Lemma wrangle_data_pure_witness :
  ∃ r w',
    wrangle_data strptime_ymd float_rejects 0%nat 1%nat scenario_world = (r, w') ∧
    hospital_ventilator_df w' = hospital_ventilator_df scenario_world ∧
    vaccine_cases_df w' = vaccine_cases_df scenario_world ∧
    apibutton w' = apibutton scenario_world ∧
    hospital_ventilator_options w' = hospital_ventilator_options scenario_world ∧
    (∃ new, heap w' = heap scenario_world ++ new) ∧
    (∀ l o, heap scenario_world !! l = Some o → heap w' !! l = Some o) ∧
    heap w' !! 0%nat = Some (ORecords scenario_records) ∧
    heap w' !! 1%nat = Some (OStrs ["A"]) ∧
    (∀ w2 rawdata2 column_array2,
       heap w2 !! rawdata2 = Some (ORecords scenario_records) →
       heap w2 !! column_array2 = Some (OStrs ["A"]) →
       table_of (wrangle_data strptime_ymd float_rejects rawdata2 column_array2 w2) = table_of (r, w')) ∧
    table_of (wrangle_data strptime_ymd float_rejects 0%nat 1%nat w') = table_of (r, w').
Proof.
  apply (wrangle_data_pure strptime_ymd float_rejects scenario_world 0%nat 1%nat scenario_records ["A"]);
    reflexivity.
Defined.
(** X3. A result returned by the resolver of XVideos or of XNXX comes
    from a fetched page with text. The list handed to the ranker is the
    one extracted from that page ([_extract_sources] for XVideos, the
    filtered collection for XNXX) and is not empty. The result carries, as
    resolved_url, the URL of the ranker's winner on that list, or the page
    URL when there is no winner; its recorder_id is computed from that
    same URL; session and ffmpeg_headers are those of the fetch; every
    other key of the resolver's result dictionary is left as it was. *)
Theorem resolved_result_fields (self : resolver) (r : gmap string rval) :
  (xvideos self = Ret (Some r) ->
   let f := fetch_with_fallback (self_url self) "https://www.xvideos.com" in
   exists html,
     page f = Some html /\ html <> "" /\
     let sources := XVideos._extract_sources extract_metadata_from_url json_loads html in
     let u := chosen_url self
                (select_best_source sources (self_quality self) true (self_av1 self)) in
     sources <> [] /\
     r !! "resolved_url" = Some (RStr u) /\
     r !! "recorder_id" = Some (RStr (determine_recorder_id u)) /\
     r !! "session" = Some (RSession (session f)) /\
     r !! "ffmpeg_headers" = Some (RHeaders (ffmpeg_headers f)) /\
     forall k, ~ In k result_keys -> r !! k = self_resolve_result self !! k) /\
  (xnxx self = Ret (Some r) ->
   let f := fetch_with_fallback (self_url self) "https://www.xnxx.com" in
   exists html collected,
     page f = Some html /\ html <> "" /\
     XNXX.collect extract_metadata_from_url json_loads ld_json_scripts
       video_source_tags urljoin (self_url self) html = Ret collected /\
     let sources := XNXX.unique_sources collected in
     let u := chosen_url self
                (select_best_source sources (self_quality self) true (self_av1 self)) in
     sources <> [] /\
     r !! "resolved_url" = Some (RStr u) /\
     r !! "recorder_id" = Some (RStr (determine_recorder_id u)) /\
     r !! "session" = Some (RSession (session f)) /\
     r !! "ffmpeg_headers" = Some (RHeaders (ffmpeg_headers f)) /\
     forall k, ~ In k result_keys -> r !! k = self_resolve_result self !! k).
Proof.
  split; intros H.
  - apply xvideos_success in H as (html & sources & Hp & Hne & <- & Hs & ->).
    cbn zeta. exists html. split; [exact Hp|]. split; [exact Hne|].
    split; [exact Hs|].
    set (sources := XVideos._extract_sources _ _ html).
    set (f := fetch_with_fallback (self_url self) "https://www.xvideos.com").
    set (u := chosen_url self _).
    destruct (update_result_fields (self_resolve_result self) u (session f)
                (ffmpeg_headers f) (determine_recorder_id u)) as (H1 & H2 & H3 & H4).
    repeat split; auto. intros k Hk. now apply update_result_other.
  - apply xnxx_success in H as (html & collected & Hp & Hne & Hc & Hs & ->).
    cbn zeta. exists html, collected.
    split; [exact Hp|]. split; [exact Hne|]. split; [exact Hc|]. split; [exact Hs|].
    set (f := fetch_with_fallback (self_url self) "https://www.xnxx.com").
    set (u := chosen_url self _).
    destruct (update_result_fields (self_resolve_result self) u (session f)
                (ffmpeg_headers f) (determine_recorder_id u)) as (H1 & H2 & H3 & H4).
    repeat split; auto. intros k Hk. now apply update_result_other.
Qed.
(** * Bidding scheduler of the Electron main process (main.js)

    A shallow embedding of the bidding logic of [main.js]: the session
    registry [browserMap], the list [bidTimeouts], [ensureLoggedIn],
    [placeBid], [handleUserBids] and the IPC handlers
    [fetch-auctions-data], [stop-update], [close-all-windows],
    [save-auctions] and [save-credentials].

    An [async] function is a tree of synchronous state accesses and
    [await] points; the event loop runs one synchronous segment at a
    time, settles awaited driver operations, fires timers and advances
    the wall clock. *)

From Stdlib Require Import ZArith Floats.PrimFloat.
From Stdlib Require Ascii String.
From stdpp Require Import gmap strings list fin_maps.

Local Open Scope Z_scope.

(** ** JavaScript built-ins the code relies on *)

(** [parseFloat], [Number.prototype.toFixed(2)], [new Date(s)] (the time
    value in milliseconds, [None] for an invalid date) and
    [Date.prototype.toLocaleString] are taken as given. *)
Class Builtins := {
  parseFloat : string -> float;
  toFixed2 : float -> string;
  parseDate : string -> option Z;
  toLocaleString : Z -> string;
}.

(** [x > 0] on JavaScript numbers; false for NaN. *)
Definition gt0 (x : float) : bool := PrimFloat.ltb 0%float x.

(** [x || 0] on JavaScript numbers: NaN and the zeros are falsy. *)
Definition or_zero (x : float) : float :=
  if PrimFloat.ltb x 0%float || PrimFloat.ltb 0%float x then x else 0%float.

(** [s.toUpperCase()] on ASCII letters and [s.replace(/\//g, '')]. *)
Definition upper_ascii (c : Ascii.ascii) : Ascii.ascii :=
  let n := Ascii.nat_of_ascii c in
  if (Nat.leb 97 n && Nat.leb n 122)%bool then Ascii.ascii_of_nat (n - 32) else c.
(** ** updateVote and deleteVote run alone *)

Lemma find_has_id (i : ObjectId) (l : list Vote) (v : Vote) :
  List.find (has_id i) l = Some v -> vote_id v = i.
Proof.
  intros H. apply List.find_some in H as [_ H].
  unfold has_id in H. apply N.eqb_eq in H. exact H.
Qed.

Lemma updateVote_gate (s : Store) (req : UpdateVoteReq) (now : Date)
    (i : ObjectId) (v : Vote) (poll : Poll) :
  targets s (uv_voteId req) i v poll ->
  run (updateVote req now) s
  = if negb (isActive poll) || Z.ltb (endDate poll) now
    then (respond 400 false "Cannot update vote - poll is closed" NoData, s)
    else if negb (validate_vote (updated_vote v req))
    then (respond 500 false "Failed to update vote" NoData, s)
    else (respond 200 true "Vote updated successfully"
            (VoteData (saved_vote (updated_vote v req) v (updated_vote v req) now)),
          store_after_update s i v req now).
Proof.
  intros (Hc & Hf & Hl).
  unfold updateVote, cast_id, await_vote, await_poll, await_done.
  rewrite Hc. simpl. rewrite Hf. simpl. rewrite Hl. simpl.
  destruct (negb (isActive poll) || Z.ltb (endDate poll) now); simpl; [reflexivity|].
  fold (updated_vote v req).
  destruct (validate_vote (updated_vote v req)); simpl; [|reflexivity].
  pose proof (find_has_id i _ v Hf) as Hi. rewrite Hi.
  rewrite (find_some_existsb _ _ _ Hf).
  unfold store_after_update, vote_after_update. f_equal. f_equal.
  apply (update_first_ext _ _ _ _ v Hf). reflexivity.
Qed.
☆ ☆ ☆ ☆ ☆ ☆ ☆
* **Task to carry out**:
Going through the material above, tally the lines holding "negb" and give the number alone.

* **Answer to the exercise**:
3